(** * radiantkit: segmentation and particle extraction

    A shallow embedding of the image model ([radiantkit/image.py]), the
    binarizer settings ([radiantkit/segmentation.py]) and the particle
    model and finder ([radiantkit/particle.py]), followed by the
    properties established for them.

    Conventions.
    - A numpy array is a shape together with its samples in C (row-major)
      order.  Samples are integers; a boolean array holds 0 and 1, which
      is how numpy compares them ([1 == True]).
    - A Python exception is a value of [exn]; a computation that may raise
      returns a [result].
    - Library functions of scikit-image ([label], [convex_hull_image],
      [threshold_local]) are arguments of the functions that call them. *)

From Stdlib Require Import String Ascii DecimalString QArith.
From Stdlib Require Import ZArith Arith List Bool Lia.
Import ListNotations.
Local Open Scope Z_scope.

(** ** Exceptions and results *)

Inductive exn : Type :=
| AssertionError (msg : string)
| ValueError
| IndexError
| NameError (name : string)
| AttributeError (name : string)
| OverflowError.

Inductive result (A : Type) : Type :=
| Ok (a : A)
| Raise (e : exn).
Arguments Ok {A} a.
Arguments Raise {A} e.

Definition bind {A B : Type} (c : result A) (k : A -> result B) : result B :=
  match c with
  | Ok a => k a
  | Raise e => Raise e
  end.

Notation "x <- c ;; k" := (bind c (fun x => k))
  (at level 61, c at next level, right associativity).

(** [assert cond, msg] *)
Definition assert (cond : bool) (msg : string) : result unit :=
  if cond then Ok tt else Raise (AssertionError msg).

Definition is_ok {A : Type} (r : result A) : bool :=
  match r with Ok _ => true | Raise _ => false end.

(** ** numpy arrays *)

Record ndarray : Type := mk_ndarray { shape : list nat; data : list Z }.

Definition size_of (sh : list nat) : nat := fold_right Nat.mul 1%nat sh.

(** The buffer holds exactly the samples the shape announces. *)
Definition wf (a : ndarray) : Prop := length (data a) = size_of (shape a).

Definition ndim (a : ndarray) : nat := length (shape a).

(** [a.min()] and [a.max()]: numpy raises ValueError on an empty array. *)
Definition amin (a : ndarray) : result Z :=
  match data a with
  | [] => Raise ValueError
  | x :: xs => Ok (fold_left Z.min xs x)
  end.

Definition amax (a : ndarray) : result Z :=
  match data a with
  | [] => Raise ValueError
  | x :: xs => Ok (fold_left Z.max xs x)
  end.
(** A call of [makeVethPair] that returns a link, or an error that
    [os.IsExist] recognises, has requested exactly one creation. *)
Lemma creations_makeVethPair (name peer : string) (mtu : Z) (mac : string)
    (hostNS : NetNS) (s s' : Sys W) (r : Link + error) :
  ip.makeVethPair name peer mtu mac hostNS s = (r, s') ->
  match r with inl _ => True | inr err => os_IsExist err = true end ->
  creations s' = S (creations s).
Proof.
  unfold ip.makeVethPair. cbv zeta.
  match goal with
  | |- context [ match ?v with inl _ => _ | inr _ => _ end ] =>
      assert (Hparse : forall err, v = inr err -> os_IsExist err = false);
      [ | destruct v as [veth | err0] eqn:Hveth ]
  end.
  { intros err. destruct (negb (mac =? "")%string); [ | discriminate ].
    unfold ParseMAC. destruct (net_ParseMAC mac); [ discriminate | ].
    intros [= <-]. reflexivity. }
  - pose proof (creations_LinkAdd veth s) as Hadd.
    destruct (netlink_LinkAdd veth s) as [[err |] s1]; cbn [snd] in Hadd.
    + intros [= _ <-] _. exact Hadd.
    + pose proof (creations_LinkByName name s1) as Hget.
      destruct (netlinksafe_LinkByName name s1) as [[veth2 | err] s2]; cbn [snd] in Hget.
      * intros [= _ <-] _. lia.
      * pose proof (creations_LinkDel (LinkAttrs_ veth) s2) as Hdel.
        destruct (netlink_LinkDel (LinkAttrs_ veth) s2) as [o s3]; cbn [snd] in Hdel.
        intros [= _ <-] _. lia.
  - intros [= <- <-] Hexist. rewrite (Hparse err0 eq_refl) in Hexist. discriminate.
Qed.

Lemma creations_collision (name : string) (mtu : Z) (mac : string) (hostNS : NetNS)
    (s s' : Sys W) :
  collision name mtu mac hostNS s = Some s' -> creations s' = S (creations s).
Proof.
  unfold collision.
  pose proof (creations_RandomVethName s) as Hname.
  destruct (ip.RandomVethName s) as [[peerName [err |]] s1]; [ discriminate | ].
  cbn [snd] in Hname.
  destruct (ip.makeVethPair name peerName mtu mac hostNS s1) as [[veth | err] s2] eqn:Hpair;
    [ discriminate | ].
  destruct (os_IsExist err) eqn:Hexist; [ | discriminate ].
  apply creations_makeVethPair in Hpair; [ | exact Hexist ].
  pose proof (creations_peerExists peerName s2) as Hpeer.
  destruct (ip.peerExists peerName s2) as [[|] s3]; [ | discriminate ].
  cbn [snd] in Hpeer. intros [= <-]. lia.
Qed.

Lemma creations_collisions (n : nat) (name : string) (mtu : Z) (mac : string)
    (hostNS : NetNS) (s s' : Sys W) :
  collisions n name mtu mac hostNS s = Some s' -> creations s' = (creations s + n)%nat.
Proof.
  revert s. induction n as [| n IH]; intros s; cbn [collisions].
  - intros [= <-]. lia.
  - destruct (collision name mtu mac hostNS s) as [s1 |] eqn:Hone; [ | discriminate ].
    intros Hrest. apply IH in Hrest. apply creations_collision in Hone. lia.
Qed.

(** A collision consumes one iteration of the loop and nothing else. *)
Lemma makeVeth_loop_collision (n : nat) (name : string) (mtu : Z) (mac : string)
    (hostNS : NetNS) (peerName : string) (s s' : Sys W) :
  collision name mtu mac hostNS s = Some s' ->
  exists peerName',
    ip.makeVeth_loop (S n) name "" mtu mac hostNS peerName s =
    ip.makeVeth_loop n name "" mtu mac hostNS peerName' s'.
Proof.
  unfold collision. cbn [ip.makeVeth_loop String.eqb negb].
  destruct (ip.RandomVethName s) as [[peer [err |]] s1]; [ discriminate | ].
  destruct (ip.makeVethPair name peer mtu mac hostNS s1) as [[veth | err] s2];
    [ discriminate | ].
  destruct (os_IsExist err); [ | discriminate ].
  destruct (ip.peerExists peer s2) as [[|] s3]; [ | discriminate ].
  intros [= <-]. exists peer. reflexivity.
Qed.

Lemma makeVeth_loop_collisions (k n : nat) (name : string) (mtu : Z) (mac : string)
    (hostNS : NetNS) (peerName : string) (s s' : Sys W) :
  collisions k name mtu mac hostNS s = Some s' ->
  exists peerName',
    ip.makeVeth_loop (k + n) name "" mtu mac hostNS peerName s =
    ip.makeVeth_loop n name "" mtu mac hostNS peerName' s'.
Proof.
  revert peerName s. induction k as [| k IH]; intros peerName s; cbn [collisions].
  - intros [= <-]. exists peerName. reflexivity.
  - destruct (collision name mtu mac hostNS s) as [s1 |] eqn:Hone; [ | discriminate ].
    intros Hrest.
    destruct (makeVeth_loop_collision (k + n) name mtu mac hostNS peerName s s1 Hone)
      as [peer1 Hstep].
    destruct (IH peer1 s1 Hrest) as [peer2 Hloop].
    exists peer2. cbn [Nat.add]. rewrite Hstep. exact Hloop.
Qed.

End MakeVeth.

Section MakeVethNames.
Context {W : Type} {P : Platform W}.
Variables (name : string) (mtu : Z) (mac : string) (hostNS : NetNS).
(** Modelled from the spec: [add(name, func)] of the missing
    [src/exports/handler.js]; [name] is absent ([None]) or a text, and the
    name is checked before the function. *)
Definition add (name : option string) (func : value) (r : registry) : result registry :=
  match name with
  | None => Throw (HandlerError "`name` is required")
  | Some n =>
      if String.eqb n "" then Throw (HandlerError "`name` is required")
      else if negb (String.eqb (typeof func) "function")
           then Throw (HandlerError "`func` is required")
           else Ok (<[n := func]> r)
  end.

(** Modelled from the spec: [get(name)] of the missing
    [src/exports/handler.js], for the registry of kind [k]. *)
Definition get (k : kind) (name : string) (r : registry) : result value :=
  match r !! name with
  | Some func => Ok func
  | None =>
      Throw (HandlerError ("Custom " +:+ label k +:+ " Handler Not Found - " +:+ name))
  end.

End Handler.

(** ** Concrete inputs *)

(** A raw request with a truthy string for [ignoreBody] and the number 1 for
    [ignoreQuery]. *)
Definition heap_flags : heap :=
  {[ 1 := CObj [("method", VStr "GET"); ("path", VStr "/api");
                ("ignoreBody", VStr "yes"); ("ignoreQuery", VNum (NInt 1))] ]}.

(** A mock interaction whose [id] is the empty string, whose [port] is 0 and
    whose [consumer] is the empty string. *)
Definition heap_falsy : heap :=
  list_to_map [
    (1, CObj [("id", VStr ""); ("port", VNum (NInt 0)); ("consumer", VStr "");
              ("withRequest", VRef 2); ("willRespondWith", VRef 3)]);
    (2, CObj [("method", VStr "GET"); ("path", VStr "/api/projects")]);
    (3, CObj [("status", VNum (NInt 200))])].

(** A raw interaction with the method [get] in lower case and no [provider]:
    it is a mock interaction with a bad method, and a contract interaction
    whose first violation is the missing provider. *)
Definition heap_lowercase_method : heap :=
  list_to_map [
    (1, CObj [("withRequest", VRef 2); ("willRespondWith", VRef 3)]);
    (2, CObj [("method", VStr "get"); ("path", VStr "/api/projects")]);
    (3, CObj [("status", VNum (NInt 200))])].



(** Two valid mock interactions followed by one without [willRespondWith]. *)
Definition heap_batch : heap :=
  list_to_map [
    (1, CObj [("id", VStr "first"); ("withRequest", VRef 2); ("willRespondWith", VRef 3)]);
    (2, CObj [("method", VStr "GET"); ("path", VStr "/api/projects")]);
    (3, CObj [("status", VNum (NInt 200)); ("body", VRef 6)]);
    (4, CObj [("withRequest", VRef 2); ("willRespondWith", VRef 3)]);
    (5, CObj [("withRequest", VRef 2)]);
    (6, CObj [("name", VStr "pactum")]);
    (7, CArr [VRef 1; VRef 4; VRef 5])].

(** One valid pact interaction, alone and in an array. *)
Definition heap_pact : heap :=
  list_to_map [
    (1, CObj [("provider", VStr "project-service"); ("state", VStr "there is a project");
              ("uponReceiving", VStr "a request for the project");
              ("withRequest", VRef 2); ("willRespondWith", VRef 3)]);
    (2, CObj [("method", VStr "GET"); ("path", VStr "/api/projects/1")]);
    (3, CObj [("status", VNum (NInt 200))]);
    (4, CArr [VRef 1])].

(** The interaction constructed from it. *)
Definition pact_object : Interaction.t :=
  Interaction.mk (VStr "id0") (VNum (NInt 9393)) false (VStr "consumer")
    (VStr "project-service") (VStr "there is a project")
    (VStr "a request for the project") (VRef 1)
    (InteractionRequest.mk (VStr "GET") (VStr "/api/projects/1") VUndefined VUndefined
       VUndefined (VBool false) (VBool false))
    (InteractionResponse.mk (VNum (NInt 200)) VUndefined VUndefined VUndefined).

(** A response whose body is an object with a nested array. *)
Definition heap_body : heap :=
  list_to_map [
    (1, CObj [("status", VNum (NInt 200)); ("body", VRef 2)]);
    (2, CObj [("name", VStr "pactum"); ("tags", VRef 3)]);
    (3, CArr [VStr "mock"; VNum (NInt 1); VBool true; VNull])].

Definition json_body : json :=
  JObj [("name", JStr "pactum");
        ("tags", JArr [JStr "mock"; JNum 1; JBool true; JNull])].

(** A response whose body holds NaN. *)
Definition heap_nan : heap :=
  list_to_map [
    (1, CObj [("status", VNum (NInt 200)); ("body", VRef 2)]);
    (2, CObj [("value", VNum NNaN)])].

(** A mock interaction whose request has no [path]. *)
Definition heap_no_path : heap :=
  list_to_map [
    (1, CObj [("withRequest", VRef 2); ("willRespondWith", VRef 3)]);
    (2, CObj [("method", VStr "GET")]);
    (3, CObj [("status", VNum (NInt 200))])].
(** X8: on an object built with a latent size equal to the flattened
    size of the encoder output, and that size not zero, [sample] reaches
    the decoder for one value of [nb_samples] only: the batch size of the
    constructor's dry-run input.  Every other value raises
    [RuntimeError]. *)
Theorem sample_after_init x cnn enc dec z g m g' :
  init x cnn enc dec z g = (Ok m, g') ->
  z = encoder_output_size m -> z <> 0 ->
  forall mode gen0 nb_samples,
    let st := {| self := with_training mode m; gen := gen0 |} in
    (nb_samples = hd 0 (encoding_shape m) ->
       fst (sample nb_samples st) =
         dec {| shape := encoding_shape m; data := draws (nb_samples * z) gen0 |}) /\
    (nb_samples <> hd 0 (encoding_shape m) ->
       fst (sample nb_samples st) = Raise RuntimeError).
Proof.
  intros Hinit Hz Hz0 mode gen0 nb st.
  destruct (init_built _ _ _ _ _ _ _ _ Hinit)
    as (e & He & Hlen & _ & Hdec & Hzs & _ & Hes & Hsize & _).
  destruct (shape e) as [|n0 [|d rest]] eqn:Hs; simpl in Hlen; try lia.
  simpl in Hsize.
  destruct (sample_reaches_decoder_iff nb st) as [Hok Hbad].
  subst st. simpl in *. rewrite Hzs, Hes, Hdec in *. simpl in *.
  split.
  - intros ->. rewrite Hok; [done|]. rewrite Hz, Hsize. done.
  - intros Hne. rewrite Hbad; [done|]. rewrite Hz, Hsize in *. nia.
Qed.

Lemma sample_after_init_witness :
  init x_1x2 4 identity_net identity_net 2 zero_gen = (Ok (vae_1x2 identity_net), zero_gen) /\
  fst (sample 1 {| self := with_training true (vae_1x2 identity_net); gen := zero_gen |}) =
    Ok {| shape := [1; 2]; data := [0; 0]%R |} /\
  fst (sample 2 {| self := with_training true (vae_1x2 identity_net); gen := zero_gen |}) =
    Raise RuntimeError.
Proof.
  split; [reflexivity|].
  split.
  - apply (sample_after_init x_1x2 4 identity_net identity_net 2 zero_gen
             (vae_1x2 identity_net) zero_gen eq_refl eq_refl); [discriminate | reflexivity].
  - apply (sample_after_init x_1x2 4 identity_net identity_net 2 zero_gen
             (vae_1x2 identity_net) zero_gen eq_refl eq_refl); discriminate.
Defined.

(** ** Failure modes and components of the losses *)

Lemma named_loss_not_kl F f : named_loss F "kl" = Some f -> False.
Proof. discriminate. Qed.

Lemma named_loss_name_ne_kl F name f : named_loss F name = Some f -> name <> "kl".
Proof. intros H ->. by apply named_loss_not_kl in H. Qed.

(** X10: the failures of [loss_function], in the order in which they
    take effect.  A batch without the input name gives [KeyError],
    whatever the loss name and the encoding are; then a failure of the
    selected library loss is passed on; then a library loss with fewer
    than two dimensions gives [IndexError] in the per-sample reduction;
    and only then does a failure in the Kullback-Leibler term show. *)
Theorem loss_function_failure_order F batch model_output mu logvar s
    x_input_name recon_loss_name w :
  let r := loss_function F batch model_output (mu, logvar, s) x_input_name
             recon_loss_name w in
  (batch !! x_input_name = None -> r = Raise (KeyError x_input_name)) /\
  (forall x f err, batch !! x_input_name = Some x ->
     named_loss F recon_loss_name = Some f ->
     f model_output x = Raise err -> r = Raise err) /\
  (forall x f l, batch !! x_input_name = Some x ->
     named_loss F recon_loss_name = Some f ->
     f model_output x = Ok l -> length (shape l) < 2 -> r = Raise IndexError) /\
  (forall x f l err, batch !! x_input_name = Some x ->
     named_loss F recon_loss_name = Some f ->
     f model_output x = Ok l -> 2 <= length (shape l) ->
     kullback_leibler mu logvar = Raise err -> r = Raise err).
Proof.
  intros r. subst r. unfold loss_function, getitem.
  split; [by intros ->|].
  split; [|split].
  - intros x f err -> Hf Herr. simpl. by rewrite reconstruction_loss_named, Hf, Herr.
  - intros x f l -> Hf Hl Hlen. simpl. rewrite reconstruction_loss_named, Hf, Hl. simpl.
    unfold flatten1. destruct (shape l) as [|? [|? ?]]; simpl in *; try done. lia.
  - intros x f l err -> Hf Hl Hlen Hkl. simpl.
    rewrite reconstruction_loss_named, Hf, Hl. simpl.
    unfold flatten1, mean_dim1. destruct (shape l) as [|? [|? ?]]; simpl in *; try lia.
    by rewrite Hkl.
Qed.

Lemma loss_function_failure_order_witness :
  loss_function echo_losses ∅ x_2x3 (x_1x2, x_2x3, [2; 3]) "x" "huber" 0.2 =
    Raise (KeyError "x") /\
  loss_function size_checked_losses batch_x x_1x2 (x_1x2, x_2x3, [2; 3]) "x" "BCE" 0.2 =
    Raise ValueError /\
  loss_function echo_losses batch_x {| shape := [2]; data := [0; 0]%R |}
    (x_1x2, x_2x3, [2; 3]) "x" "MSE" 0.2 = Raise IndexError /\
  loss_function echo_losses batch_x x_2x3 (x_1x2, x_2x3, [2; 3]) "x" "MSE" 0.2 =
    Raise RuntimeError.
Proof.
  split; [|split; [|split]].
  - apply (loss_function_failure_order echo_losses ∅ x_2x3 x_1x2 x_2x3 [2; 3]
             "x" "huber" 0.2). reflexivity.
  - apply (proj1 (proj2 (loss_function_failure_order size_checked_losses batch_x
             x_1x2 x_1x2 x_2x3 [2; 3] "x" "BCE" 0.2))
             x_2x3 (binary_cross_entropy size_checked_losses) ValueError);
      reflexivity.
  - apply (proj1 (proj2 (proj2 (loss_function_failure_order echo_losses batch_x
             {| shape := [2]; data := [0; 0]%R |} x_1x2 x_2x3 [2; 3] "x" "MSE" 0.2)))
             x_2x3 (fun a _ => Ok a) {| shape := [2]; data := [0; 0]%R |});
      [reflexivity | reflexivity | reflexivity | simpl; lia].
  - apply (proj2 (proj2 (proj2 (loss_function_failure_order echo_losses batch_x
             x_2x3 x_1x2 x_2x3 [2; 3] "x" "MSE" 0.2)))
             x_2x3 (fun a _ => Ok a) x_2x3 RuntimeError);
      [reflexivity | reflexivity | reflexivity | simpl; lia | reflexivity].
Defined.

(** X11: when [loss_function] returns, its result has exactly two
    components: the one under the loss name is the library loss reduced
    to one number per batch sample, the mean over that sample's elements,
    and the one under 'kl' is the weighted Kullback-Leibler term. *)
Theorem loss_function_components F batch model_output mu logvar s
    x_input_name recon_loss_name w x f l n d rest kl :
  batch !! x_input_name = Some x ->
  named_loss F recon_loss_name = Some f ->
  f model_output x = Ok l ->
  shape l = n :: d :: rest -> wf l ->
  kullback_leibler mu logvar = Ok kl ->
  exists lo,
    loss_function F batch model_output (mu, logvar, s) x_input_name recon_loss_name w =
      Ok lo /\
    dom (losses lo) = {[ recon_loss_name; "kl" ]} /\
    size (losses lo) = 2 /\
    losses lo !! recon_loss_name =
      Some {| shape := [n];
              data := map mean_R (chunks (prod_list (d :: rest)) n (data l)) |} /\
    losses lo !! "kl" = Some (mul_scalar kl w).
Proof.
  intros Hx Hf Hl Hs Hwf Hkl.
  pose proof (named_loss_name_ne_kl F recon_loss_name f Hf) as Hne.
  eexists. split.
  { apply loss_function_returns with (x := x); [done| |done].
    rewrite reconstruction_loss_named, Hf, Hl. simpl. unfold flatten1. rewrite Hs. simpl.
    apply (mean_dim1_rows _ n (prod_list (d :: rest))); [done|].
    unfold wf, numel in Hwf. by rewrite Hs in Hwf. }
  simpl. split; [|split; [|split]].
  - rewrite !dom_insert_L, dom_empty_L, union_empty_r_L. apply (comm_L (∪)).
  - rewrite map_size_insert_None, map_size_insert_None, map_size_empty; [done|done|].
    by rewrite lookup_insert_ne.
  - by rewrite lookup_insert_ne, lookup_insert_eq.
  - by rewrite lookup_insert_eq.
Qed.

Lemma loss_function_components_witness :
  exists kl lo,
    kullback_leibler x_2x3 x_2x3 = Ok kl /\
    loss_function echo_losses batch_x x_2x3 (x_2x3, x_2x3, [2; 3]) "x" "MSE" 0.2 = Ok lo /\
    size (losses lo) = 2 /\
    shape <$> losses lo !! "MSE" = Some [2].
Proof.
  assert (Hk : exists kl, kullback_leibler x_2x3 x_2x3 = Ok kl)
    by (eexists; reflexivity).
  destruct Hk as [kl Hk]. exists kl.
  destruct (loss_function_components echo_losses batch_x x_2x3 x_2x3 x_2x3 [2; 3]
              "x" "MSE" 0.2 x_2x3 (fun a _ => Ok a) x_2x3 2 3 [] kl)
    as (lo & Hrun & _ & Hsize & Hrec & _);
    [reflexivity | reflexivity | reflexivity | reflexivity | reflexivity | exact Hk |].
  exists lo. split; [exact Hk|]. split; [exact Hrun|]. split; [exact Hsize|].
  rewrite Hrec. reflexivity.
Defined.

(** X12: when [loss_function_v2] raises, the heap is the one the
    supplied function left behind: no component has been written.  It
    raises what the supplied function raises, [AssertionError] when the
    supplied function yields something else than a [LossOutput], and
    what the Kullback-Leibler computation raises. *)
Theorem loss_function_v2_failures batch model_output mu logvar s recon_loss_fn w h :
  let r := loss_function_v2 batch model_output (mu, logvar, s) recon_loss_fn w h in
  (forall err h', r = (Raise err, h') -> h' = snd (recon_loss_fn batch model_output h)) /\
  (forall err h1, recon_loss_fn batch model_output h = (Raise err, h1) ->
     r = (Raise err, h1)) /\
  (forall t h1, recon_loss_fn batch model_output h = (Ok (ObjTensor t), h1) ->
     r = (Raise (AssertionError None), h1)) /\
  (forall l h1 err, recon_loss_fn batch model_output h = (Ok (ObjLossOutput l), h1) ->
     is_Some (h1 !! l) -> kullback_leibler mu logvar = Raise err ->
     r = (Raise err, h1)).
Proof.
  intros r. subst r.
  unfold loss_function_v2, mbind, se_mbind, se_bind, assert_LossOutput,
    setitem_losses, lift_result.
  split; [|split; [|split]].
  - intros err h'.
    destruct (recon_loss_fn batch model_output h) as [[[t|l]|e] h1]; simpl.
    + by intros [= _ <-].
    + destruct (bool_decide (is_Some (h1 !! l))); [|by intros [= _ <-]].
      destruct (kullback_leibler mu logvar); [done|by intros [= _ <-]].
    + by intros [= _ <-].
  - by intros err h1 ->.
  - by intros t h1 ->.
  - intros l h1 err -> Hl Hkl. by rewrite bool_decide_eq_true_2, Hkl.
Qed.

Lemma loss_function_v2_failures_witness :
  loss_function_v2 batch_x x_1x2 (x_1x2, x_2x3, [2; 3]) l1_callback 0.2 ∅ =
    (Raise RuntimeError, <[1%positive := {| losses := {[ "l1" := x_1x2 ]} |}]> ∅) /\
  loss_function_v2 batch_x x_1x2 (x_2x3, x_2x3, [2; 3])
    (fun _ out h => (Ok (ObjTensor out), h)) 0.2 ∅ = (Raise (AssertionError None), ∅).
Proof.
  split.
  - apply (proj2 (proj2 (proj2 (loss_function_v2_failures batch_x x_1x2 x_1x2 x_2x3
             [2; 3] l1_callback 0.2 ∅))) 1%positive); [reflexivity | | reflexivity].
    exists {| losses := {[ "l1" := x_1x2 ]} |}. reflexivity.
  - apply (proj1 (proj2 (proj2 (loss_function_v2_failures batch_x x_1x2 x_2x3 x_2x3
             [2; 3] (fun _ out h => (Ok (ObjTensor out), h)) 0.2 ∅))) x_1x2).
    reflexivity.
Defined.

(** X13: [loss_function_v2] extends [loss_function]: when the supplied
    function allocates a [LossOutput] holding, under the loss name, the
    reconstruction component [loss_function] computes, the object
    [loss_function_v2] returns is equal to the result of
    [loss_function]. *)
Theorem loss_function_v2_extends_loss_function F batch model_output mu logvar s
    x_input_name recon_loss_name w lo r recon_loss_fn h l :
  loss_function F batch model_output (mu, logvar, s) x_input_name recon_loss_name w =
    Ok lo ->
  losses lo !! recon_loss_name = Some r ->
  recon_loss_fn batch model_output h =
    (Ok (ObjLossOutput l), <[l := {| losses := {[ recon_loss_name := r ]} |}]> h) ->
  loss_function_v2 batch model_output (mu, logvar, s) recon_loss_fn w h =
    (Ok l, <[l := lo]> h).
Proof.
  intros Hv1 Hr Hfn.
  destruct (loss_function_kl _ _ _ _ _ _ _ _ _ _ Hv1) as (kl & Hkl & _).
  erewrite loss_function_v2_returns;
    [|exact Hfn|by rewrite lookup_insert_eq|exact Hkl].
  rewrite insert_insert_eq. do 2 f_equal.
  revert Hv1 Hr. unfold loss_function.
  destruct (getitem _ _) as [x|]; [simpl|done].
  destruct (reconstruction_loss _ _ _ _) as [r0|] eqn:Hrec; [simpl|done].
  destruct (flatten1 r0) as [r1|]; [simpl|done].
  destruct (mean_dim1 r1) as [r2|]; [simpl|done].
  rewrite Hkl. simpl. intros [= <-]. simpl.
  assert (Hne : recon_loss_name <> "kl").
  { rewrite reconstruction_loss_named in Hrec.
    destruct (named_loss F recon_loss_name) as [f|] eqn:Hf; [|done].
    by apply named_loss_name_ne_kl in Hf. }
  rewrite lookup_insert_ne, lookup_insert_eq by done. intros [= ->].
  by rewrite insert_empty.
Qed.

Lemma loss_function_v2_extends_loss_function_witness :
  exists lo,
    loss_function echo_losses batch_x x_2x3 (x_2x3, x_2x3, [2; 3]) "x" "MSE" 0.2 = Ok lo /\
    loss_function_v2 batch_x x_2x3 (x_2x3, x_2x3, [2; 3])
      (reduced_callback echo_losses "x" "MSE" 1%positive) 0.2 ∅ =
      (Ok 1%positive, <[1%positive := lo]> ∅).
Proof.
  eexists. split; [reflexivity|].
  eapply (loss_function_v2_extends_loss_function echo_losses batch_x x_2x3 x_2x3 x_2x3
            [2; 3] "x" "MSE" 0.2); reflexivity.
Defined.

(** ** Conditioned diffusion wrapper: what the assertions leave open *)

Lemma cat1_rows (a b : list R) ka kb n i :
  length a = n * ka -> length b = n * kb -> i < n ->
  take (ka + kb) (drop (i * (ka + kb)) (concat (zip_with app (chunks ka n a) (chunks kb n b)))) =
  take ka (drop (i * ka) a) ++ take kb (drop (i * kb) b).
Proof.
  revert a b i. induction n as [|n IH]; intros a b i Ha Hb Hi; [lia|].
  simpl chunks. simpl zip_with. simpl concat.
  assert (Hla : length (take ka a) = ka) by (rewrite length_take; lia).
  assert (Hlb : length (take kb b) = kb) by (rewrite length_take; lia).
  destruct i as [|i].
  - rewrite !Nat.mul_0_l, !drop_0, take_app_length'; [done|]. rewrite length_app. lia.
  - replace (S i * (ka + kb)) with (length (take ka a ++ take kb b) + i * (ka + kb))
      by (rewrite length_app; lia).
    rewrite <- drop_drop, drop_app_length.
    rewrite IH; [|try rewrite length_drop; lia..].
    rewrite !drop_drop. f_equal; f_equal; f_equal; lia.
Qed.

• [Work request] State only the number of lines in these entries that contain "missing".

• [Result for this task] 3